_EXERCISE OBJECTIVE_
Among the entries that follow, the required portion opens with the line containing "else create_market_node g market_data." and closes with the line containing "match (if truthy category". Give that portion again exactly, and nothing else.

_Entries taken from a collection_
== Segment start ==
(** * BeliLite: the note service and the summarization gateway of server.js

    A shallow embedding of the six request handlers of [server.js] and of
    the SQL statements they send to the [notes] table, followed by the
    properties of the handlers.

    Conventions of the embedding.
    - A JS string is a [string] whose characters are the code units 0..255.
    - A field of a JSON request body is absent, [null] or a string
      ([jsval]); the handlers test such fields with [!v] and [v || d].
    - The [notes] table is the list of its rows in rowid order together
      with the counter SQLite keeps for an AUTOINCREMENT key.
    - A timestamp written by [CURRENT_TIMESTAMP] is the reading of the
      store's clock in whole seconds (the text 'YYYY-MM-DD HH:MM:SS'
      compares as that number does); a reading of [new Date()] is in
      milliseconds.
    - The handlers run one at a time: each is a function from the table
      before the request to the response and the table after it.
    - Failures of the storage medium itself (disk, locking) are outside the
      model; the error branch of a statement is reached through the
      constraint the schema declares. *)

From Stdlib Require Import ZArith List String Ascii Bool Lia.
From Stdlib Require Import Permutation Sorted DecimalString.
From Stdlib Require DecimalZ DecimalPos.
Import ListNotations.

Open Scope string_scope.
Open Scope Z_scope.

(* ================================================================== *)
(** * JavaScript values and strings *)

Inductive jsval : Type :=
| JUndefined
| JNull
| JString (s : string).

(** [!!v]: of the values above only a non-empty string is truthy. *)
Definition truthy (v : jsval) : bool :=
  match v with
  | JString s => negb (String.length s =? 0)%nat
  | JUndefined | JNull => false
  end.

(** [a || b] *)
Definition js_or (a b : jsval) : jsval := if truthy a then a else b.

(** [String(v)], the conversion [new Error(v)] applies to its message;
    [new Error(undefined)] has the empty message. *)
Definition error_message_of (v : jsval) : string :=
  match v with
  | JString s => s
  | JNull => "null"
  | JUndefined => ""
  end.

(** White space as [String.prototype.trim] sees it, among the code units
    0..255: TAB, LF, VT, FF, CR, SP and NBSP. *)
Definition is_white_space (c : ascii) : bool :=
  let n := nat_of_ascii c in
  ((9 <=? n) && (n <=? 13) || (n =? 32) || (n =? 160))%nat.

Fixpoint trim_start (s : string) : string :=
  match s with
  | EmptyString => EmptyString
  | String c s' => if is_white_space c then trim_start s' else s
  end.
(** The same, computed; [kv] is the pair of keys. *)
Definition unlinked (t : rel_type) (g : graph) (kv : value * value) : bool :=
  negb (existsb (fun a =>
          existsb (fun b => bool_decide (Rel a t b ∈ g_rels g))
                  (match_nodes (target_label t) kv.2 g))
        (match_nodes Market kv.1 g)).

(** The pairs among [kvs], each once, that [g] does not link by [t]. *)
Definition new_links (t : rel_type) (g : graph) (kvs : list (value * value))
    : list (value * value) :=
  List.filter (unlinked t g) (distinct pair_eqb kvs).

(** The end of [isoformat]: nothing, or the microseconds. *)
Definition iso_tail (d : datetime) : string :=
  if microsecond d =? 0 then "" else "." +:+ fixed_digits 6 (microsecond d).

(** A string of decimal digits, possibly empty. *)
Fixpoint digits_only (s : string) : bool :=
  match s with
  | EmptyString => true
  | String c s' => is_digit c && digits_only s'
  end.

(** ** What [check_environment_variables] prints *)

(** [needle in hay] *)
Fixpoint contains (needle hay : string) : bool :=
  String.prefix needle hay ||
  match hay with
  | String _ hay' => contains needle hay'
  | EmptyString => false
  end.

(** ['*' * n] *)
Fixpoint stars (n : nat) : string :=
  match n with
  | O => EmptyString
  | S n' => String "*" (stars n')
  end.

(** What is shown for a variable that is set: stars for a password, the
    first thirty characters for a URI, the value otherwise. *)
Definition display_value (var value : string) : string :=
  if contains "PASSWORD" var || contains "URI" var then
    if contains "PASSWORD" var then stars (String.length value)
    else if Nat.ltb 30 (String.length value)
         then String.substring 0 30 value +:+ "..."
         else value
  else value.

Definition required_descriptions : list (string * string) :=
  [("MONGO_URI", "MongoDB connection string"); ("DB2", "MongoDB database name");
   ("NEO4J_URI", "Neo4j connection URI"); ("NEO4J_USER", "Neo4j username");
   ("NEO4J_PASSWORD", "Neo4j password")].

Inductive env_line :=
  | Shown (var text : string)
  | MissingHeader
  | MissingVar (var description : string)
  | AllSet.

(** The lines for the variables that are set, printed as the loop goes. *)
Definition shown_lines (e : list (string * string)) : list env_line :=
  omap (fun vd : string * string =>
          match getenv e vd.1 with
          | Some value =>
              if String.eqb value "" then None
              else Some (Shown vd.1 (display_value vd.1 value))
          | None => None
          end) required_descriptions.

(** The [missing] list. *)
Definition missing_lines (e : list (string * string)) : list env_line :=
  omap (fun vd : string * string =>
          if is_set e vd.1 then None else Some (MissingVar vd.1 vd.2))
       required_descriptions.

(** The lines of [check_environment_variables], in the order they are
    printed: one for each variable that is set, then the list of the missing
    ones or the word that all are there. *)
Definition check_environment_variables_lines (e : list (string * string)) : list env_line :=
  shown_lines e ++ match missing_lines e with
                   | [] => [AllSet]
                   | missing => MissingHeader :: missing
                   end.

(** ** A run, node by node *)

(** The properties the upsert of [md] sets, when its fields normalise. *)
Definition doc_props (md : document) : list (string * value) :=
  match market_properties md with
  | Ok kvs => kvs
  | Raise _ => []
  end.

(** The upsert of [md] reaches the node [n]: the document gets to the store
    and [n] is a Market node of its key. *)
Definition touches (md : document) (n : node) : bool :=
  importable md && node_matches Market (market_id_of md) n.

(** What importing [md] does to a node that is there already. *)
Definition node_step (n : node) (md : document) : node :=
  if touches md n then set_props (doc_props md) n else n.

Definition node_run (ds : list document) (n : node) : node := foldl node_step n ds.

(** The properties the upsert sets. *)
Definition upsert_names : list string :=
  ["title"; "description"; "slug"; "ticker"; "volume"; "commentCount";
   "image"; "icon"; "resolutionSource"; "publishedAt"; "updatedAt";
   "startDate"; "endDate"; "createdAt"; "closedTime"].

(** All that a run writes on a node, in the order it writes it. *)
Definition written (ds : list document) (n : node) : list (string * value) :=
  flat_map (fun md => if touches md n then doc_props md else []) ds.

(** ** Statements that fail

    [session.run] raises when the driver cannot send a parameter or the store
    refuses the statement.  Nothing in [create_market_node] or in the two
    link functions catches that, so the exception reaches the [try] of the
    loop in [import_markets_to_neo4j].  [raises] tells which statements
    fail; a statement that fails writes nothing.  [process_document] is the
    loop body when no statement fails. *)

Inductive statement :=
  | Upsert (id : value) (kvs : list (string * value))
  | Link (l : label) (t : rel_type) (market_id v : value).

Section Refusals.

Variable raises : statement -> bool.

Definition try_create_market_node (g : graph) (market_data : document)
    : result (graph * value) :=
  kvs ← market_properties market_data;
  if raises (Upsert (market_id_of market_data) kvs) then Raise CypherError
  else create_market_node g market_data.

Definition try_create_category_relationship (g : graph) (market_id category_name : value)
    : result graph :=
  if negb (truthy category_name) then Ok g
  else if raises (Link Category BELONGS_TO market_id category_name) then Raise CypherError
  else Ok (cypher_link Category BELONGS_TO market_id category_name g).

Definition try_create_series_relationship (g : graph) (market_id series_slug : value)
    : result graph :=
  if negb (truthy series_slug) then Ok g
  else if raises (Link Series IN_SERIES market_id series_slug) then Raise CypherError
  else Ok (cypher_link Series IN_SERIES market_id series_slug g).

Definition count_market (c : stats) : stats :=
  Stats (processed c) (S (markets_created c)) (categories_created c) (series_created c).

Definition count_category (c : stats) : stats :=
  Stats (processed c) (markets_created c) (S (categories_created c)) (series_created c).

Definition count_series (c : stats) : stats :=
  Stats (processed c) (markets_created c) (categories_created c) (S (series_created c)).

Definition count_processed (c : stats) : stats :=
  Stats (S (processed c)) (markets_created c) (categories_created c) (series_created c).

(** The body of the [for market_data in batch] loop, statement by statement:
    a counter moves when the call before it has returned, and an exception
    leaves the rest of the body undone. *)
Definition try_document (st : graph * stats) (market_data : document) : graph * stats :=
  let '(g, c) := st in
  match try_create_market_node g market_data with
  | Raise _ => (g, c)
  | Ok (g1, market_id) =>
      let c1 := count_market c in
      let category := dict_get_none market_data "category" in
      match (if truthy category
             then try_create_category_relationship g1 market_id category
             else Ok g1) with
      | Raise _ => (g1, c1)
      | Ok g2 =>
          let c2 := if truthy category then count_category c1 else c1 in
          let series_slug := dict_get_none market_data "seriesSlug" in
          match (if truthy series_slug
                 then try_create_series_relationship g2 market_id series_slug
                 else Ok g2) with
          | Raise _ => (g2, c2)
          | Ok g3 =>
              let c3 := if truthy series_slug then count_series c2 else c2 in
              (g3, count_processed c3)
          end
      end
  end.

(** How far the body gets on a document: its upsert runs; its category link,
    if it has a category, does not fail; nor does its series link. *)
Definition upsert_runs (md : document) : bool :=
  match market_properties md with
  | Ok kvs =>
      negb (value_eqb (market_id_of md) VNone) &&
      negb (raises (Upsert (market_id_of md) kvs))
  | Raise _ => false
  end.

Definition category_fails (md : document) : bool :=
  truthy (dict_get_none md "category") &&
  raises (Link Category BELONGS_TO (market_id_of md) (dict_get_none md "category")).

Definition series_fails (md : document) : bool :=
  truthy (dict_get_none md "seriesSlug") &&
  raises (Link Series IN_SERIES (market_id_of md) (dict_get_none md "seriesSlug")).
== Segment end ==
_RESPONSE_
  else create_market_node g market_data.

Definition try_create_category_relationship (g : graph) (market_id category_name : value)
    : result graph :=
  if negb (truthy category_name) then Ok g
  else if raises (Link Category BELONGS_TO market_id category_name) then Raise CypherError
  else Ok (cypher_link Category BELONGS_TO market_id category_name g).

Definition try_create_series_relationship (g : graph) (market_id series_slug : value)
    : result graph :=
  if negb (truthy series_slug) then Ok g
  else if raises (Link Series IN_SERIES market_id series_slug) then Raise CypherError
  else Ok (cypher_link Series IN_SERIES market_id series_slug g).

Definition count_market (c : stats) : stats :=
  Stats (processed c) (S (markets_created c)) (categories_created c) (series_created c).

Definition count_category (c : stats) : stats :=
  Stats (processed c) (markets_created c) (S (categories_created c)) (series_created c).

Definition count_series (c : stats) : stats :=
  Stats (processed c) (markets_created c) (categories_created c) (S (series_created c)).

Definition count_processed (c : stats) : stats :=
  Stats (S (processed c)) (markets_created c) (categories_created c) (series_created c).

(** The body of the [for market_data in batch] loop, statement by statement:
    a counter moves when the call before it has returned, and an exception
    leaves the rest of the body undone. *)
Definition try_document (st : graph * stats) (market_data : document) : graph * stats :=
  let '(g, c) := st in
  match try_create_market_node g market_data with
  | Raise _ => (g, c)
  | Ok (g1, market_id) =>
      let c1 := count_market c in
      let category := dict_get_none market_data "category" in
      match (if truthy category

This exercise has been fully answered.